## Exercise description
Return all lines in the data where the string "Hzero" can be found.

## Records drawn from a dataset
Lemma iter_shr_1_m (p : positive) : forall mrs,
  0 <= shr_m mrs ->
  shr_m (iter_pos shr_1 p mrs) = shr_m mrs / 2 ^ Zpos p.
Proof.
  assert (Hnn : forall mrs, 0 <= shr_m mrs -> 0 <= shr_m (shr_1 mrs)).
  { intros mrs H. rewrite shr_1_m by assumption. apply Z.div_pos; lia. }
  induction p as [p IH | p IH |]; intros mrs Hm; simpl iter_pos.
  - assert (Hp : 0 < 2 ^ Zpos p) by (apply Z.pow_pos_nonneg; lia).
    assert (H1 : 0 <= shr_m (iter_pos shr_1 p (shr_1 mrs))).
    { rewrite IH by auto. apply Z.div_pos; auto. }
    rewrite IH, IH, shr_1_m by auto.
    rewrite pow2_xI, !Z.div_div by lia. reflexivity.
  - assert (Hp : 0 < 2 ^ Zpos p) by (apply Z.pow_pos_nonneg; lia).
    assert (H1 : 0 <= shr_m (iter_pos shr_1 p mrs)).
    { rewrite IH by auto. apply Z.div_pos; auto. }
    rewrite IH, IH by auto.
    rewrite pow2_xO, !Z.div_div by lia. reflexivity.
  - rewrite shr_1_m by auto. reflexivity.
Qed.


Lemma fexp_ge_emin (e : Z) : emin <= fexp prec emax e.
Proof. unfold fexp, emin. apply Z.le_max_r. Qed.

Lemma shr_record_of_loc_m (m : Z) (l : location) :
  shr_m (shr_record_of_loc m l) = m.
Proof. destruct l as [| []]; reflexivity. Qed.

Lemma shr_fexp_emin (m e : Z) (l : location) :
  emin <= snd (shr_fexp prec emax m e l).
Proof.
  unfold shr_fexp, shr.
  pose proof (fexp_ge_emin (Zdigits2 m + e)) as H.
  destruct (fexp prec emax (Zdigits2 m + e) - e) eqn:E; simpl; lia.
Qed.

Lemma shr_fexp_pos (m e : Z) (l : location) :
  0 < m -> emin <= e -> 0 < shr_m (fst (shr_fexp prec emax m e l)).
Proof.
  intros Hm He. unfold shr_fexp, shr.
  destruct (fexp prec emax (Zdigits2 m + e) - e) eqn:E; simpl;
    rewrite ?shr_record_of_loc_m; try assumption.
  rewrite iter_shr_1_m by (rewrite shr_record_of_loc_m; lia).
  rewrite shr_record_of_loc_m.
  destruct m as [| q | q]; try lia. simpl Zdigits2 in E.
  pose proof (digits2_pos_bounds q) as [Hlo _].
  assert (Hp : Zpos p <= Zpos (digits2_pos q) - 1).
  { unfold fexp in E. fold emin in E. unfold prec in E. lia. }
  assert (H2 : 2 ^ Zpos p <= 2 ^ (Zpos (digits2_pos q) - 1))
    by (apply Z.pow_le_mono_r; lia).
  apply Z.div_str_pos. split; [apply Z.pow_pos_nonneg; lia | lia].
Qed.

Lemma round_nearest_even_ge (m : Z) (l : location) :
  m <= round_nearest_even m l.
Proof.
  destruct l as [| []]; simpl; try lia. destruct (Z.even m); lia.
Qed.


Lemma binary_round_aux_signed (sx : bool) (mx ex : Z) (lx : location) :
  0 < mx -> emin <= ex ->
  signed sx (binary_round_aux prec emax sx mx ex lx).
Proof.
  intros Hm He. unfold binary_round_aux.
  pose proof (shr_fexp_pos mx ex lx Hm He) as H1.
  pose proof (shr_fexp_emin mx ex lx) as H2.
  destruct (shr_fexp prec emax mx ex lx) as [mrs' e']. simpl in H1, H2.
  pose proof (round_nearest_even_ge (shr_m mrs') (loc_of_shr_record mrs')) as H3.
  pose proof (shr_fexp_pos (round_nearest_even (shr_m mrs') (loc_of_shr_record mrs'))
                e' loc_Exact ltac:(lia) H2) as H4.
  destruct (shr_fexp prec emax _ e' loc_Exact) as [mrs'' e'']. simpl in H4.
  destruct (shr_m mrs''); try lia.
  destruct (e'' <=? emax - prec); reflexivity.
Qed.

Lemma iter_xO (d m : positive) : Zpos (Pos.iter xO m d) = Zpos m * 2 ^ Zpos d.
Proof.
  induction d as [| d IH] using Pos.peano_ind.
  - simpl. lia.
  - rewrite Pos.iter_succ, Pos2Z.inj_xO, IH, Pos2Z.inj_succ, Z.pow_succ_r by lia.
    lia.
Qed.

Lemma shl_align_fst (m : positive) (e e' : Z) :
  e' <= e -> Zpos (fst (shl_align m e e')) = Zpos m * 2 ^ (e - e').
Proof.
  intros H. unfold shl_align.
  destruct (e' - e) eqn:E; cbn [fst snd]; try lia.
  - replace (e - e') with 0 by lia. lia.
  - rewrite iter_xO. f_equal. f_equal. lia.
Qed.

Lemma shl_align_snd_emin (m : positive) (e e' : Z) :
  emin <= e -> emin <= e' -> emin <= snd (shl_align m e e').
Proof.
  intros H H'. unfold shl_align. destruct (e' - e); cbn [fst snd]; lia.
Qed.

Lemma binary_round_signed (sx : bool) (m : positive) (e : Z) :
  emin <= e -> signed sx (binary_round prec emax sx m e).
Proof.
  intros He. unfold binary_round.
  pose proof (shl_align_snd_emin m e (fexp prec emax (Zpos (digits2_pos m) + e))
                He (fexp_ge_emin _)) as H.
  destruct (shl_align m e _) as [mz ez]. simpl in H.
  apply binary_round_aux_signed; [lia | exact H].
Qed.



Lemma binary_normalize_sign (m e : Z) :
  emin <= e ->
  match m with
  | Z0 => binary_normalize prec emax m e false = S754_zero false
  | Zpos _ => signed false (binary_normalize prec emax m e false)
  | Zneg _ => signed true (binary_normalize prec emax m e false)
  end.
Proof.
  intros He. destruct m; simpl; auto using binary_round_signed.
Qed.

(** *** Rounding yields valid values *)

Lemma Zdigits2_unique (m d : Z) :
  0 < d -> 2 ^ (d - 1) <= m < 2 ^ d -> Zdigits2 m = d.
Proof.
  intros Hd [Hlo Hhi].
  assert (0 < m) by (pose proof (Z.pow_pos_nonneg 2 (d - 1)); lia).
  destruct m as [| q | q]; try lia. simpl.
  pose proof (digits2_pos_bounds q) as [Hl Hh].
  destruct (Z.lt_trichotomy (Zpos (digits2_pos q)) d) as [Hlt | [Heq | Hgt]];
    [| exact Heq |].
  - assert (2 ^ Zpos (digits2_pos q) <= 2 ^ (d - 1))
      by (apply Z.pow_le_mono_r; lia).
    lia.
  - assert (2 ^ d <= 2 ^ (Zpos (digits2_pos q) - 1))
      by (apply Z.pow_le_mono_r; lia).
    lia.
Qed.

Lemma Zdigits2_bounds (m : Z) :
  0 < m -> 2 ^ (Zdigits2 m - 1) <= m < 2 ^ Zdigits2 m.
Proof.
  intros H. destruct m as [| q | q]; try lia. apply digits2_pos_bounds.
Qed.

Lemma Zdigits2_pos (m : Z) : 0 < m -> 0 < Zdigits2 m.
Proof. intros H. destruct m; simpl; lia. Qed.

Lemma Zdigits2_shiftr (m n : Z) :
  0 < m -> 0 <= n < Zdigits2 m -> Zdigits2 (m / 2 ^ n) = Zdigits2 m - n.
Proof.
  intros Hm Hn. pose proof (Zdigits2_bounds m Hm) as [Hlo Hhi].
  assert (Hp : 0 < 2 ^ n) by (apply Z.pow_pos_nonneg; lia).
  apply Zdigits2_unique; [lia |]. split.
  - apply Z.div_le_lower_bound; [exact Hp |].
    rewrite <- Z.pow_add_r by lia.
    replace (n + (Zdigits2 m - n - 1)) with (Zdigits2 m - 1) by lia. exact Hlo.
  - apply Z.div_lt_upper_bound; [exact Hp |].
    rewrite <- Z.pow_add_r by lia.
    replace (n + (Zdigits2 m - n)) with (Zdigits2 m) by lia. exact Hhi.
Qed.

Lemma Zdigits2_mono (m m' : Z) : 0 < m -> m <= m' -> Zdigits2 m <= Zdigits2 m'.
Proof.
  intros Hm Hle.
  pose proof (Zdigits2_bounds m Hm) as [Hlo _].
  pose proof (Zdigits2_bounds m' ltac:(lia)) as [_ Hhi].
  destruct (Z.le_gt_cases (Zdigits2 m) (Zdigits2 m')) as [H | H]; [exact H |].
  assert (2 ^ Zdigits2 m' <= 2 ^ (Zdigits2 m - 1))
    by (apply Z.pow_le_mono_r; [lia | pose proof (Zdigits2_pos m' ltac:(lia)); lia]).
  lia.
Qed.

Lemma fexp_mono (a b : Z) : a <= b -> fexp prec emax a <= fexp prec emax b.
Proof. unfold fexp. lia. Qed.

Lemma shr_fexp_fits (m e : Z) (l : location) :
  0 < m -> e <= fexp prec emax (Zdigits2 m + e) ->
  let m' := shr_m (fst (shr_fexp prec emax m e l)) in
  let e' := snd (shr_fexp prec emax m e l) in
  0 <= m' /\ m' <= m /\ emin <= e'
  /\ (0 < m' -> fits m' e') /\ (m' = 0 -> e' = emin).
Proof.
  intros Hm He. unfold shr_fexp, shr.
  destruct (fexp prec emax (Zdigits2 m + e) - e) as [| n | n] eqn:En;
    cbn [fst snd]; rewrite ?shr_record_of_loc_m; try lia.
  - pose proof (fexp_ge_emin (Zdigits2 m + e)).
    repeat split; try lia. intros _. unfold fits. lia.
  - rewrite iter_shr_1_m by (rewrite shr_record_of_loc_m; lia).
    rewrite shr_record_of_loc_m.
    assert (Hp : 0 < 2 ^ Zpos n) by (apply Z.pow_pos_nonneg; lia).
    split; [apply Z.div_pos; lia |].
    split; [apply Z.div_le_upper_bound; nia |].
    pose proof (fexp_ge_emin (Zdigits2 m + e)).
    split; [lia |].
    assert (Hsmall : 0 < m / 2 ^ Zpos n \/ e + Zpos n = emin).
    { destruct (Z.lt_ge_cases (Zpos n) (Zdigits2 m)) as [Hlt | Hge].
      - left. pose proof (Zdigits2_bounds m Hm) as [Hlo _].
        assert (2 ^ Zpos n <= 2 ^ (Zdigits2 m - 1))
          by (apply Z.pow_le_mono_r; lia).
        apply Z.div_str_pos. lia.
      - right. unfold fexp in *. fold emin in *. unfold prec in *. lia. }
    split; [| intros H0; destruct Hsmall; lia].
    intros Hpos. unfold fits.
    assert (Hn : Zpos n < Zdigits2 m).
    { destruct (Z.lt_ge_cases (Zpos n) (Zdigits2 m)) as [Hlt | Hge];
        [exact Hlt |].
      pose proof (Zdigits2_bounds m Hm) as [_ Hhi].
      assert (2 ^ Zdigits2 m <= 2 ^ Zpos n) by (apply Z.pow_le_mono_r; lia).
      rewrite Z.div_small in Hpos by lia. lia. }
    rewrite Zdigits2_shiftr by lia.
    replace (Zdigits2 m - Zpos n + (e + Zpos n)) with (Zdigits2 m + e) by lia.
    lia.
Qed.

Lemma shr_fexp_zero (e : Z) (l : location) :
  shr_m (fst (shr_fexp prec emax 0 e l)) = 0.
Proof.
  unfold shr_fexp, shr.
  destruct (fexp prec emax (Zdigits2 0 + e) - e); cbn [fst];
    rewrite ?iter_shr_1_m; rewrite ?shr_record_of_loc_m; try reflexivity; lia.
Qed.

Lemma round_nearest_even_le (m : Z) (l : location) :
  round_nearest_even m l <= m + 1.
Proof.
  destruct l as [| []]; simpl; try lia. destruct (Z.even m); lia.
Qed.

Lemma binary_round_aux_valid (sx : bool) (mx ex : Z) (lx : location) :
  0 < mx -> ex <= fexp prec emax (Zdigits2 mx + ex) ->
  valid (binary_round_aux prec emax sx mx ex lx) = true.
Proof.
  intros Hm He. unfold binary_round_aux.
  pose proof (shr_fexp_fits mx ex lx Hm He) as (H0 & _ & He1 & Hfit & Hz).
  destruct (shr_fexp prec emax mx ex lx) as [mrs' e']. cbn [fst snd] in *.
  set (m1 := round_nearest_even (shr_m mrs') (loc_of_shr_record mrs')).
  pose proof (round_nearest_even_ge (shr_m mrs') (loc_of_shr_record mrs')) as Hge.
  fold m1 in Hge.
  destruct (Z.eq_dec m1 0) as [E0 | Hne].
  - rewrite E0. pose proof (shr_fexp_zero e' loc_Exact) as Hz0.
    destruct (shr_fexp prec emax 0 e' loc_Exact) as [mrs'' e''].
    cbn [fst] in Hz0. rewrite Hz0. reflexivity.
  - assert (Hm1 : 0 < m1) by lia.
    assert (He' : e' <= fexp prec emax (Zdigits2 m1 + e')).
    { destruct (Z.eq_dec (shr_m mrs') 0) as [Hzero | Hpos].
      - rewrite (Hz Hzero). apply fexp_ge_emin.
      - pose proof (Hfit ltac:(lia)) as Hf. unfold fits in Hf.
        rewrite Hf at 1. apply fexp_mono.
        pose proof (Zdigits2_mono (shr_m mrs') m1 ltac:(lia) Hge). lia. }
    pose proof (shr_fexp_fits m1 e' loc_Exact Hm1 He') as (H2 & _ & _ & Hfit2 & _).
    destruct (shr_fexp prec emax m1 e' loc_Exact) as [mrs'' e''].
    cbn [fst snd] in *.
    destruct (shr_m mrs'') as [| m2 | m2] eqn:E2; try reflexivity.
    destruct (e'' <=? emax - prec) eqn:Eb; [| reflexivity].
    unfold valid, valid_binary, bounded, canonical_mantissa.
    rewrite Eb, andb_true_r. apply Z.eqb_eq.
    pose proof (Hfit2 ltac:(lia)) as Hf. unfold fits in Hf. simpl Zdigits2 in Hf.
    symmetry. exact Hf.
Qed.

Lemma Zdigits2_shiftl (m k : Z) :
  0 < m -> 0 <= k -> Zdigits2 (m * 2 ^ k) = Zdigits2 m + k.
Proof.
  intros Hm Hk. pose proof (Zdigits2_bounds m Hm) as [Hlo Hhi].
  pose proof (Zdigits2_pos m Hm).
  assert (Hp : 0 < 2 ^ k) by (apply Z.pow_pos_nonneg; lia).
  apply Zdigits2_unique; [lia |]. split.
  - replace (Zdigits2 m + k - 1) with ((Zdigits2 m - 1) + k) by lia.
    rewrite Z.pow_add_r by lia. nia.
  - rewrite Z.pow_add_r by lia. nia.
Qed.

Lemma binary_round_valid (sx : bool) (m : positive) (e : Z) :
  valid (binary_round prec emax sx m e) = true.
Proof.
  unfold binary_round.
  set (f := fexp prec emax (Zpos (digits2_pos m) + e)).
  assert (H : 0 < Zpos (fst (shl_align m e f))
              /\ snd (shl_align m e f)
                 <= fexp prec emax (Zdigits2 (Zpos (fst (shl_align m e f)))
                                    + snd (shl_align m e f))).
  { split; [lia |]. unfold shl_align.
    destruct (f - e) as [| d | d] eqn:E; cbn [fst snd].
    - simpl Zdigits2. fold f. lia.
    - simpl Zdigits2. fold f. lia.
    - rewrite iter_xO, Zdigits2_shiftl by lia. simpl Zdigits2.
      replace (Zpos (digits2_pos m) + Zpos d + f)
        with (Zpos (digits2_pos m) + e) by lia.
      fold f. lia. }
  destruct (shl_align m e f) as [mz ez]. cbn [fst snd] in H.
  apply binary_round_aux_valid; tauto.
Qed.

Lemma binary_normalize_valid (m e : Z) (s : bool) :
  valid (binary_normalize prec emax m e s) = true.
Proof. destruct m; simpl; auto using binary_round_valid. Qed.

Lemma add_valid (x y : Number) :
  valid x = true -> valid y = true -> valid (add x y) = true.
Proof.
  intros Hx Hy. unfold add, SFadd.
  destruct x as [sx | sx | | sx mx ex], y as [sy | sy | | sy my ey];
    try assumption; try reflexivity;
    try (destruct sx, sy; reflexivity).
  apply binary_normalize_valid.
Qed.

## Exercise result
    { destruct (Z.eq_dec (shr_m mrs') 0) as [Hzero | Hpos].
      - rewrite (Hz Hzero). apply fexp_ge_emin.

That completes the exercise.